Records from a data source:
+---+
(** * Submission orchestration of the form factory provider

    Shallow embedding of [src/provider/form-factory-provider.tsx] (three
    variants of [FormFactoryProvider]) and of the confirmation modal
    [IncompleteFormConfirmationModal].

    The provider is UI glue: what it does is the sequence of calls it makes on
    its collaborators (validation helpers, form processors, notification
    primitives, the callbacks of the host) and the two pieces of UI state it
    drives ([isSubmitting], [isEmptyFormModalOpen]).  The embedding therefore
    runs every handler in a small monad that threads the store, records the
    calls in a trace and propagates JavaScript exceptions.

    Variants 1 and 3 run their effect when [isSubmitting] changes, so a
    submission is one execution of their async function.  The effect of
    variant 2 depends on a callback that every render creates anew, so it
    runs again after every render: beside the handlers of that variant, each
    taken with the continuation of the submission it starts, the provider
    is modelled as it lives ([Live]): renders, gestures on the modal, and
    settlements of the submissions in flight, in any order.

    What can throw is what the code itself may be handed or may read: the
    validation helpers on [undefined] (the root form before it registers),
    [undefined.processor], the empty-form callback, and the promises.  The
    notification primitives, the setters and the closing callbacks of the
    host are taken not to throw. *)

From Stdlib Require Import List String Ascii Bool Arith NArith Lia Sorted Permutation.
Import ListNotations.
Open Scope string_scope.
Open Scope list_scope.
Open Scope nat_scope.

(** ** Values that cross the boundary *)

(** An [AbortController] is known by its identity only. *)
Definition AbortController := nat.

(** A form processor is known by its identity; what its [processSubmission]
    does is given by the environment below. *)
Definition FormProcessor := nat.

(** What a processor resolves with. *)
Definition Result := nat.

(** [FormContextProps]: the provider reads the [processor] field and otherwise
    hands the context around as a reference. *)
Record FormContextProps := mkContext {
  contextRef : nat;
  processor : FormProcessor
}.
(** X8. The time that [load] reports, and compares with 5 to choose between
    [warn] and [print], is measured from the beginning of the last attempt:
    after failures, the earlier attempts and the sleeps are not counted. *)
Theorem load_reports_the_last_attempt (w : World) (now t_ok : Q) (profileKey : Key)
    (retryTime : option Q) (times : list (Q * Q)) (data : Payload) :
  loadedProfiles w !! profileKey = None ->
  let tid := length (tasks w) in
  let delta := (t_ok - last_attempt now times)%Q in
  let message := LoadedIn profileKey (floor2 delta) in
  ∃ w1 w2,
    exec (Invoke now (Load profileKey retryTime) :: failures tid times) w = Some w1
    ∧ step (StoreReply t_ok tid (Some data)) w1 = Some w2
    ∧ trace w2 = trace w1 ++
        [Reconcile (length (profiles w));
         if Qgtb delta 5 then Warn message else Print message]
    ∧ (In (Warn message) [if Qgtb delta 5 then Warn message else Print message]
       <-> (5 < delta)%Q).
Proof.
  intros Hnone tid delta message.
  rewrite (exec_cons _ _ _ _ (step_load_store w now profileKey retryTime Hnone)).
  match goal with |- context [exec _ ?x] => set (wa := x) end.
  destruct (failures_last_attempt times wa tid profileKey retryTime now)
    as (w1 & rt' & Hex & Htask & Hp).
  { apply lookup_new_task. }
  { exact Hnone. }
  exists w1. eexists. split; [exact Hex|].
  rewrite (step_load_succeeded _ _ _ _ _ _ _ Htask). cbv zeta.
  split; [reflexivity|]. simpl_world. rewrite Hp.
  split; [reflexivity|].
  fold delta. fold message. destruct (Qgtb delta 5) eqn:Hgt.
  - apply Qgtb_lt in Hgt. split; [auto|]. intros _. left. reflexivity.
  - split.
    + intros [H|[]]. discriminate H.
    + intros H. apply Qgtb_lt in H. congruence.
Qed.

(** The store fails once; the call takes 7 seconds in all, but the last
    attempt only 1: the message is printed, not warned. *)
Lemma load_reports_the_last_attempt_witness :
  loadedProfiles (init "PlayerData" ∅) !! "P2" = None
  ∧ ∃ w1 w2,
      exec (Invoke 0 (Load "P2" None) :: failures 0 [(3, 6)]%Q) (init "PlayerData" ∅)
        = Some w1
      ∧ step (StoreReply 7 0 (Some ∅)) w1 = Some w2
      ∧ trace w2 = trace w1 ++ [Reconcile 0; Print (LoadedIn "P2" (100 # 100))].
Proof.
  split; [reflexivity|].
  destruct (load_reports_the_last_attempt (init "PlayerData" ∅) 0 7 "P2" None
              [(3, 6)]%Q ∅ eq_refl) as (w1 & w2 & Hex & Hstep & Htr & _).
  exists w1, w2. split; [exact Hex|]. split; [exact Hstep|]. exact Htr.
Defined.


(** ** The backoff of [load], summed up *)




Lemma Qsum_retry_delays (n : nat) :
  forall retryTime : option Q,
    (Qsum (retry_delays n retryTime) == next_retryTime retryTime * (2 ^ Z.of_nat n - 1))%Q.
Proof.
  induction n as [|n IH]; intros retryTime.
  - change (2 ^ Z.of_nat 0)%Q with 1%Q. cbn. ring.
  - cbn [retry_delays Qsum fold_right]. fold (Qsum (retry_delays n (Some (next_retryTime retryTime)))).
    rewrite IH. cbn [next_retryTime].
    rewrite Nat2Z.inj_succ, <- Z.add_1_r, Qpower_plus by discriminate.
    rewrite Qpower_1_r. ring.
Qed.
(** * panel/pane.py: pane resolution, reactive binding, widget synthesis,
      image headers

    A shallow embedding of [src/panel/pane.py].  Python classes become
    modules holding the class attributes and methods under their source
    names; a class that takes part in pane resolution also exports a
    [PaneType] record [cls].  Exceptions are values of [exn] carried by
    [result]; stateful methods thread their state explicitly. *)

From Stdlib Require Import ZArith QArith String Ascii List Lia Bool Sorted.
From Stdlib Require Strings.Byte.
From stdpp Require Import base list strings pretty gmap.

Open Scope string_scope.
Open Scope list_scope.

(** ** Exceptions and results *)

Inductive exn : Type :=
| TypeError (msg : string)
| ValueError (msg : string)
| AttributeError (msg : string)
| UnboundLocalError (msg : string)
| NotImplementedError
| IndexError (msg : string)
| struct_error (msg : string)
| Exception (msg : string).

Inductive result (A : Type) : Type :=
| Ok (a : A)
| Raise (e : exn).
Arguments Ok {A} a.
Arguments Raise {A} e.

#[global] Instance result_ret : MRet result := fun A a => Ok a.

#[global] Instance result_bind : MBind result := fun A B k r =>
  match r with
  | Ok a => k a
  | Raise e => Raise e
  end.

(** ** Python strings *)

Definition startswith (s p : string) : bool := String.prefix p s.

Definition endswith (s p : string) : bool :=
  String.prefix (String.rev p) (String.rev s).

(** [sub in s] *)
Fixpoint contains (sub s : string) : bool :=
  String.prefix sub s ||
  match s with
  | EmptyString => false
  | String _ s' => contains sub s'
  end.

(** The white space that [str.lstrip()] removes, a character being a code
    point below 256: tab to carriage return, the four separators
    [0x1c]..[0x1f], the space, [0x85] and [0xa0]. *)
Definition isspace (c : ascii) : bool :=
  let n := nat_of_ascii c in
  Nat.eqb n 32 || (Nat.leb 9 n && Nat.leb n 13)
  || (Nat.leb 28 n && Nat.leb n 31) || Nat.eqb n 133 || Nat.eqb n 160.

Fixpoint lstrip (s : string) : string :=
  match s with
  | EmptyString => EmptyString
  | String c s' => if isspace c then lstrip s' else s
  end.

(** [s[:-k]] *)
Definition drop_last (k : nat) (s : string) : string :=
  substring 0 (String.length s - k) s.

(** ** Bytes, [struct.unpack] and [BytesIO] *)

Definition ord (c : Byte.byte) : Z := Z.of_N (Byte.to_N c).

(** [data[i:j]] for non-negative [i <= j]. *)
Definition slice {A} (i j : nat) (data : list A) : list A :=
  take (j - i) (drop i data).

(** [struct.unpack('>LL', buf)] *)
Definition unpack_BE_LL (buf : list Byte.byte) : result (Z * Z) :=
  match buf with
  | [b0; b1; b2; b3; b4; b5; b6; b7] =>
      Ok (ord b0 * 16777216 + ord b1 * 65536 + ord b2 * 256 + ord b3,
          ord b4 * 16777216 + ord b5 * 65536 + ord b6 * 256 + ord b7)%Z
  | _ => Raise (struct_error "unpack requires a buffer of 8 bytes")
  end.

(** [struct.unpack('<HH', buf)] *)
Definition unpack_LE_HH (buf : list Byte.byte) : result (Z * Z) :=
  match buf with
  | [b0; b1; b2; b3] =>
      Ok (ord b0 + ord b1 * 256, ord b2 + ord b3 * 256)%Z
  | _ => Raise (struct_error "unpack requires a buffer of 4 bytes")
  end.

(** [struct.unpack('>HH', buf)] *)
Definition unpack_BE_HH (buf : list Byte.byte) : result (Z * Z) :=
  match buf with
  | [b0; b1; b2; b3] =>
      Ok (ord b0 * 256 + ord b1, ord b2 * 256 + ord b3)%Z
  | _ => Raise (struct_error "unpack requires a buffer of 4 bytes")
  end.

(** [struct.unpack('>H', buf)[0]] *)
Definition unpack_BE_H (buf : list Byte.byte) : result Z :=
  match buf with
  | [b0; b1] => Ok (ord b0 * 256 + ord b1)%Z
  | _ => Raise (struct_error "unpack requires a buffer of 2 bytes")
  end.

(** A [BytesIO] is the bytes not yet read; [read size b] is what
    [b.read(size)] returns and what remains.  A negative size reads to
    the end. *)
Definition read (size : Z) (b : list Byte.byte) : list Byte.byte * list Byte.byte :=
  if (size <? 0)%Z then (b, [])
  else (take (Z.to_nat size) b, drop (Z.to_nat size) b).

(** [ord(c)] on the result of [b.read(1)]. *)
Definition ord1 (c : list Byte.byte) : result Z :=
  match c with
  | [x] => Ok (ord x)
  | _ => Raise (TypeError "ord() expected a character, but string of length 0 found")
  end.

(** ** The objects handed to a pane

    The [applies] predicates only look at an object through [isinstance],
    [hasattr], [type(obj).__name__], [repr] and, for strings, the text
    itself; [HoloViews._cleanup] walks the streams below the object.  An
    object is the record of those observations. *)

(** The identity of a Bokeh model. *)
Definition model := nat.

(** An entry of [stream._subscribers], as far as [_cleanup] reads it:
    [inspect.ismethod(sub)], the plot that owns the method and the
    [state] of that plot. *)
Record subscriber : Type := {
  ismethod : bool;
  owner : nat;
  owner_state : option model
}.

Record pyobj : Type := {
  type_name : string;           (* type(obj).__name__ *)
  is_Viewable : bool;           (* isinstance(obj, Viewable) *)
  is_LayoutDOM : bool;          (* isinstance(obj, LayoutDOM) *)
  is_Dimensioned : bool;        (* isinstance(obj, holoviews.Dimensioned) *)
  is_Figure : bool;             (* isinstance(obj, matplotlib.figure.Figure) *)
  canvas_is_None : bool;        (* obj.canvas is None *)
  attributes : list string;     (* the names for which hasattr holds *)
  text : option string;         (* isinstance(obj, basestring): its text *)
  repr : string;                (* repr(obj) *)
  (* obj.traverse(lambda x: x, [DynamicMap]): per DynamicMap, per nested
     stream, the subscribers *)
  traverse_DynamicMap : list (list (list subscriber))
}.

Definition isinstance_basestring (obj : pyobj) : bool :=
  match text obj with
  | Some _ => true
  | None => false
  end.

(** [unicode] is the text type as well. *)
Definition isinstance_unicode (obj : pyobj) : bool := isinstance_basestring obj.

Definition hasattr (obj : pyobj) (name : string) : bool :=
  bool_decide (name ∈ attributes obj).

(** What the predicates read from the process: [sys.modules] and the file
    system through [os.path.isfile]. *)
Record env : Type := {
  sys_modules : list string;
  isfile : string -> bool
}.

Definition loaded (e : env) (module : string) : bool :=
  bool_decide (module ∈ sys_modules e).

(** ** Pane classes *)

(** Which [_cleanup] a class resolves to: the one of [PaneBase], or the
    override in [HoloViews]. *)
Inductive cleanup_method : Type :=
| PaneBase__cleanup
| HoloViews__cleanup.

(** The class attributes and methods that resolution and the reactive
    binding read from a concrete pane class. *)
Module PaneType.
Record t : Type := {
  __name__ : string;
  precedence : Q;
  _updates : bool;
  applies : env -> pyobj -> result bool;
  _cleanup : cleanup_method
}.
End PaneType.

(** A pane instance: its class and the [object] parameter. *)
Record pane : Type := {
  pane_type : PaneType.t;
  object : option pyobj
}.

(** [type(obj)] of a Viewable, or a pane class. *)
Inductive pyclass : Type :=
| ViewableClass (name : string)
| PaneClass (T : PaneType.t).

(** [sorted(descendents, key=lambda x: x[0])]: a stable ascending sort on
    the precedence. *)
Fixpoint insert_by_precedence (x : PaneType.t) (l : list PaneType.t)
  : list PaneType.t :=
  match l with
  | [] => [x]
  | y :: ys =>
      if Qle_bool (PaneType.precedence x) (PaneType.precedence y) then x :: y :: ys
      else y :: insert_by_precedence x ys
  end.

Definition sorted (l : list PaneType.t) : list PaneType.t :=
  foldr insert_by_precedence [] l.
+---+
Search the entries for the word "times" and copy every line that has it.

RESULT:
    (retryTime : option Q) (times : list (Q * Q)) (data : Payload) :
  let delta := (t_ok - last_attempt now times)%Q in
    exec (Invoke now (Load profileKey retryTime) :: failures tid times) w = Some w1
  destruct (failures_last_attempt times wa tid profileKey retryTime now)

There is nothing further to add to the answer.